Facing significant budget shortfalls, officials could soon increase enforcement of misclassified workers in an attempt to uncover additional sources of revenue while also appealing to unions that oppose independent worker status in some sectors.

According to a report today from the N.Y. Times, President Obama’s 2010 budget estimates that such measures would yield at least $7 billion over 10 years.

The administration will hire 100 more enforcement personnel and the IRS has begun auditing 6,000 companies.

Meanwhile, more than two dozen states have already stepped up enforcement, by enacting stricter penalties, according to the paper.

The Labor Department estimates that up to 30 percent of companies misclassify employees, many of which are in the trucking or construction industries. 

Obama needs bucks. So, the owner-ops
status police are kicking enforcement up a notch.

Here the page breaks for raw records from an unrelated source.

Lemma write_object_ref_spec w parent c r w' : winv w → parent ∈ wl w → write_object_ref parent c w = Ok (r, w') →
  match r with Some y => ∃ x, c = Some x ∧ write_ref w parent x y w' | None => w' = w end.
Proof.
  intros I Hp E. unfold AdminState.write_object_ref in E. rewrite st_bind_eq in E. cbn [get_admin] in E. destruct c as [x|].
  2: { apply st_bind_inv in E as (i & w1 & (s & [-> _]%find_child_inv & ->)%on_store_inv & E).
       destruct i; [done|]. injection E as <- <-. by destruct w. }
  destruct (decide (x ∈ (write_locks_ (admin w)).*1)) as [Hx|Hx].
  { injection E as <- <-. exists x. split; [done|]. split; [done|done|done|apply steady_refl|eauto]. }
  rewrite (wi_old _ I), (wi_type _ I) in E. destruct (decide (x ∈ old)) as [Ho|Ho].
  - rewrite decide_True in E by done. apply st_bind_inv in E as (i & w1 & (s & [-> (op & Ep & Hi)]%find_child_inv & ->)%on_store_inv & E).
    destruct i as [i|]; [|injection E as <- <-; by destruct w]. cbn [admin objects rng_ enqueued] in E.
    apply st_bind_inv in E as (y & w1 & (s1 & EC & ->)%on_store_inv & E). cbn [admin objects rng_ enqueued] in *.
    apply st_bind_inv in E as (u & w1 & (s2 & ES & ->)%on_store_inv & E). cbn [admin objects rng_ enqueued] in *.
    apply st_bind_inv in E as (u' & w1 & (s3 & EL & ->)%on_store_inv & E). cbn [admin objects rng_ enqueued] in *.
    apply st_bind_inv in E as ([] & w1 & [= <-] & [= <- <-]). exists x. split; [done|]. cbn [admin objects rng_ enqueued].
    eapply copy_ref; eauto.
  - apply st_bind_inv in E as (i & w1 & (s & [-> (op & Ep & Hi)]%find_child_inv & ->)%on_store_inv & E).
    destruct i as [i|]; [|injection E as <- <-; by destruct w]. cbn [admin objects rng_ enqueued] in E.
    apply st_bind_inv in E as (u' & w1 & (s3 & EL & ->)%on_store_inv & E). cbn [admin objects rng_ enqueued] in *.
    apply st_bind_inv in E as ([] & w1 & [= <-] & [= <- <-]). exists x. split; [done|]. cbn [admin objects rng_ enqueued].
    by eapply lock_ref.
Qed.

Lemma read_object_ref_spec w parent c r w' : winv w → read_object_ref parent c w = Ok (r, w') →
  winv w' ∧ wl w ⊆ wl w' ∧ steady w w'.
Proof.
  pose proof (steady_refl w) as R0. intros I E. unfold read_object_ref in E. rewrite st_bind_eq in E. cbn [get_admin] in E. destruct c as [x|].
  2: { apply st_bind_inv in E as (i & w1 & (s & [-> _]%find_child_inv & ->)%on_store_inv & E).
       destruct i; [done|]. injection E as <- <-. by destruct w. }
  destruct (decide (x ∈ (write_locks_ (admin w)).*1)) as [Hx|Hx].
  { by injection E as <- <-. }
  rewrite (wi_old _ I) in E. destruct (decide (x ∈ old)) as [Ho|Ho].
  { by injection E as <- <-. }
  apply st_bind_inv in E as (i & w1 & (s & [-> (op & Ep & Hi)]%find_child_inv & ->)%on_store_inv & E).
  destruct i as [i|]; [|injection E as <- <-; by destruct w].
  cbn [admin objects rng_ enqueued] in E.
  apply st_bind_inv in E as (u' & w1 & (s3 & EL & ->)%on_store_inv & E). cbn [admin objects rng_ enqueued] in *.
  apply st_bind_inv in E as ([] & w1 & [= <-] & [= <- <-]). cbn [admin objects rng_ enqueued].
  by destruct (lock_ref w parent x u' s3 I Ho Hx EL).
Qed.

Lemma ref_inv {A} (m : W (option A)) w r w' : ref m w = Ok (r, w') → ∃ a, r = inl a ∧ m w = Ok (Some a, w').
Proof.
  unfold ref, mbind, adm_bind, adm. destruct (m w) as [[o w1]|] eqn:E; [|done]. unfold st_lift. destruct o as [a|]; [|done].
  cbn. intros [= <- <-]. eauto.
Qed.

Lemma ap_read K i parent : ap K (read_child i parent) (λ _, []).
Proof.
  unfold read_child. eapply ap_bind; [apply ap_adm, wp_reads, reads_child|]. intros c w r w' I HK (a & -> & E)%ref_inv.
  destruct (read_object_ref_spec _ _ _ _ _ I E) as (I' & G & _). split_and!; [done..|apply list_subseteq_nil].
Qed.
Lemma ap_write K parent c : parent ∈ K → ap K (ref (write_object_ref parent c)) (λ y, [y]).
Proof.
  intros Hp w r w' I HK (a & -> & E)%ref_inv.
  destruct (write_object_ref_spec _ _ _ _ _ I (HK _ Hp) E) as (x & -> & [I' G Hin _ _]). split_and!; [done..|].
  by intros y ->%list_elem_of_singleton.
Qed.
Lemma ap_write_child K i parent : parent ∈ K → ap K (write_child new_addr get_instance i parent) (λ y, [y]).
Proof. intros Hp. unfold write_child. eapply ap_bind; [apply ap_adm, wp_reads, reads_child|]. intros c. by apply ap_write. Qed.

(** ** The parts of the state *)
Lemma ap_net_read K : ap K get_net_read (λ _, []).
Proof. eapply ap_bind; [apply ap_root|]. intros g. apply ap_read. Qed.
Lemma ap_net_write K : ap K (get_net_write new_addr get_instance) (λ y, [y]).
Proof. eapply ap_bind; [apply ap_root|]. intros g. apply ap_write_child. left. Qed.
Lemma ap_views_read K : ap K get_views_read (λ _, []).
Proof. eapply ap_bind; [apply ap_root|]. intros g. apply ap_read. Qed.
Lemma ap_views_write K : ap K (get_views_write new_addr get_instance) (λ y, [y]).
Proof. eapply ap_bind; [apply ap_root|]. intros g. apply ap_write_child. left. Qed.
Lemma ap_view_read K view : ap K (get_view_read view) (λ _, []).
Proof.
  eapply ap_bind; [apply ap_views_read|]. intros r. eapply ap_bind; [apply ap_adm, wp_reads, reads_registry_get|].
  intros [v|]; [|apply ap_throw]. intros w r' w' I HK (a & -> & E)%ref_inv.
  destruct (read_object_ref_spec _ _ _ _ _ I E) as (I' & G & _). split_and!; [done..|apply list_subseteq_nil].
Qed.
Lemma ap_view_write K view : ap K (get_view_write new_addr get_instance view) (λ y, [y]).
Proof.
  eapply ap_bind; [apply ap_views_write|]. intros r. eapply ap_bind; [apply ap_adm, wp_reads, reads_registry_get|].
  intros [v|]; [|apply ap_throw]. apply ap_write. set_solver.
Qed.
Lemma ap_view_child_read K i view : ap K (view_child_read i view) (λ _, []).
Proof. eapply ap_bind; [apply ap_view_read|]. intros v. apply ap_read. Qed.
Lemma ap_view_child_write K i view : ap K (view_child_write new_addr get_instance i view) (λ y, [y]).
Proof. eapply ap_bind; [apply ap_view_write|]. intros v. apply ap_write_child. left. Qed.
Lemma ap_lookup_pid K view name : ap K (lookup_pid view name) (λ _, []).
Proof.
  eapply ap_bind; [apply ap_view_read|]. intros v. eapply ap_bind; [apply ap_view_child_read|]. intros ?.
  eapply ap_bind; [apply ap_adm, wp_reads; unfold view_lookup_pid; reads_tac|]. intros p. case_match; [apply ap_throw|apply ap_ret].
Qed.

Lemma ap_run {A} K a (m : ST (Server M (Props M P T)) A) : a ∈ K → keeps m → ap K (run a m) (λ _, []).
Proof.
  intros Ha Hm. apply ap_adm. eapply wp_store; [|apply fits_object]. intros L HL. apply sp_object; [by apply HL|done].
Qed.
Lemma ap_look {A} K a (m : ST (Server M (Props M P T)) A) : ap K (look a m) (λ _, []).
Proof. apply ap_adm, wp_reads, reads_object. Qed.

(** ** A view that the transaction holds *)
Definition view_key (view : text) : text := if decide (view = []) then DEFAULT_VIEW_NAME else view.
Definition slot w (a : positive) (i : nat) (c : positive) : Prop :=
  ∃ o, objects w !! a = Some o ∧ children_ o !! i = Some (Some c).

Record resolves (view : text) (r v : positive) (i : nat) w : Prop := {
  rs_views : slot w n CHILD_IDX_VIEWS r;
  rs_registry : ∃ o vs, objects w !! r = Some o ∧ props o = ViewRegistry vs ∧ map_find text_ltb (view_key view) vs = Some i;
  rs_view : slot w r i v;
  rs_in : r ∈ wl w ∧ v ∈ wl w
}.

Lemma held_new w a : winv w → a ∈ wl w → a ∉ old.
Proof. intros I Ha. by apply (si_write _ _ _ _ (wi_store _ I)) in Ha as [? _]. Qed.

Lemma slot_steady w w' a i c : steady w w' → c ∉ old → slot w a i c → slot w' a i c.
Proof. intros HS Hc (o & Ea & Ei). destruct (HS a o Ea) as (o' & Ea' & _ & HC & _). exists o'. eauto. Qed.

Lemma resolves_steady view r v i w w' : winv w → steady w w' → wl w ⊆ wl w' → resolves view r v i w → resolves view r v i w'.
Proof.
  intros I HS HW [R1 (o & vs & Er & Ep & Ei) R3 [R4 R5]]. split.
  - exact (slot_steady _ _ _ _ _ HS (held_new w r I R4) R1).
  - destruct (HS r o Er) as (o' & Er' & HP & _). exists o', vs. rewrite HP by done. done.
  - exact (slot_steady _ _ _ _ _ HS (held_new w v I R5) R3).
  - split; by apply HW.
Qed.

Lemma registry_get_inv name r s c (s' : store M (Props M P T)) : registry_get name r s = Ok (c, s') →
  s' = s ∧ ∀ v, c = Some v → ∃ o vs i, s !! r = Some o ∧ props o = ViewRegistry vs ∧
    map_find text_ltb (view_key name) vs = Some i ∧ children_ o !! i = Some (Some v).
Proof.
  intros E. split; [by apply (reads_registry_get _ _ _ _ _ E)|]. intros v ->.
  apply st_bind_inv in E as (vs & s1 & [-> (o & sr & Er & EO)]%read_object_inv & E).
  unfold of_registry, as_class in EO. cbn in EO. destruct (props o) as [| |vs'| | | | | |] eqn:Ep; try done. injection EO as <- _.
  unfold view_key. destruct (map_find text_ltb _ vs') as [i|] eqn:Ei; [|done].
  apply st_bind_inv in E as (o' & s1 & [Er' ->]%obj_inv & E). injection E as Ec _. rewrite Er in Er'. injection Er' as <-.
  exists o, vs', i. split_and!; [done..|]. by destruct (children_ o !! i) as [[?|]|]; cbn in Ec; simplify_eq.
Qed.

In many of these cases, companies treat independent contractors the same as payroll employees, who perform many of the same functions. Both types of workers are frequently given similar instructions and duties and have access to the same equipment and facilities.

Companies that pass off employees as independent contractors may do so to avoid paying Social Security, Medicare and unemployment insurance taxes.

The attention federal and state officials are now paying to the issue is significant on another front, as it could bolster unions that are attempting to collectively bargain for owner-operators contracted to for-hire fleets.

FedEx, for example, has spent years fending off large-scale unionization efforts by the Teamsters.

In that campaign (which has since expanded to Canada), the Teamsters are lobbying Congress to change how the carrier is governed under federal law and force FedEx’s independent drivers to be recognized as company employees.

The Teamsters, interestingly, are backed by FedEx’s main competitor, UPS, whose workforce is represented nationwide by the same union.

FedEx’s argument — one often made by trucking companies in similar situations — is that owner-operators own or lease their own equipment and can choose which lanes to take.

But if Canadian precedent is anything to go by, that argument could be a tough sell to officials sympathetic to union interests if the company exercises any degree of control or direction on non-employee drivers.

As Today’s Trucking has documented over the last few years, the Canada Industrial Relations Board and independent arbitrators have routinely certified unions to collectively bargain for owner-ops — whether the truckers wanted it or not.

Issuing uniforms or company mailboxes to owner-ops; or allowing them to share facilities with company workers and inviting them to company functions are all actions that have been cited to define the carrier as the "true employer" of an independent worker or agency driver.

Whether auditors and labor tribunals in the U.S. interpret things as arbitrarily remains to be seen.

Although, according to the Times, White House and state officials deny they are doing it as a favor to the unions.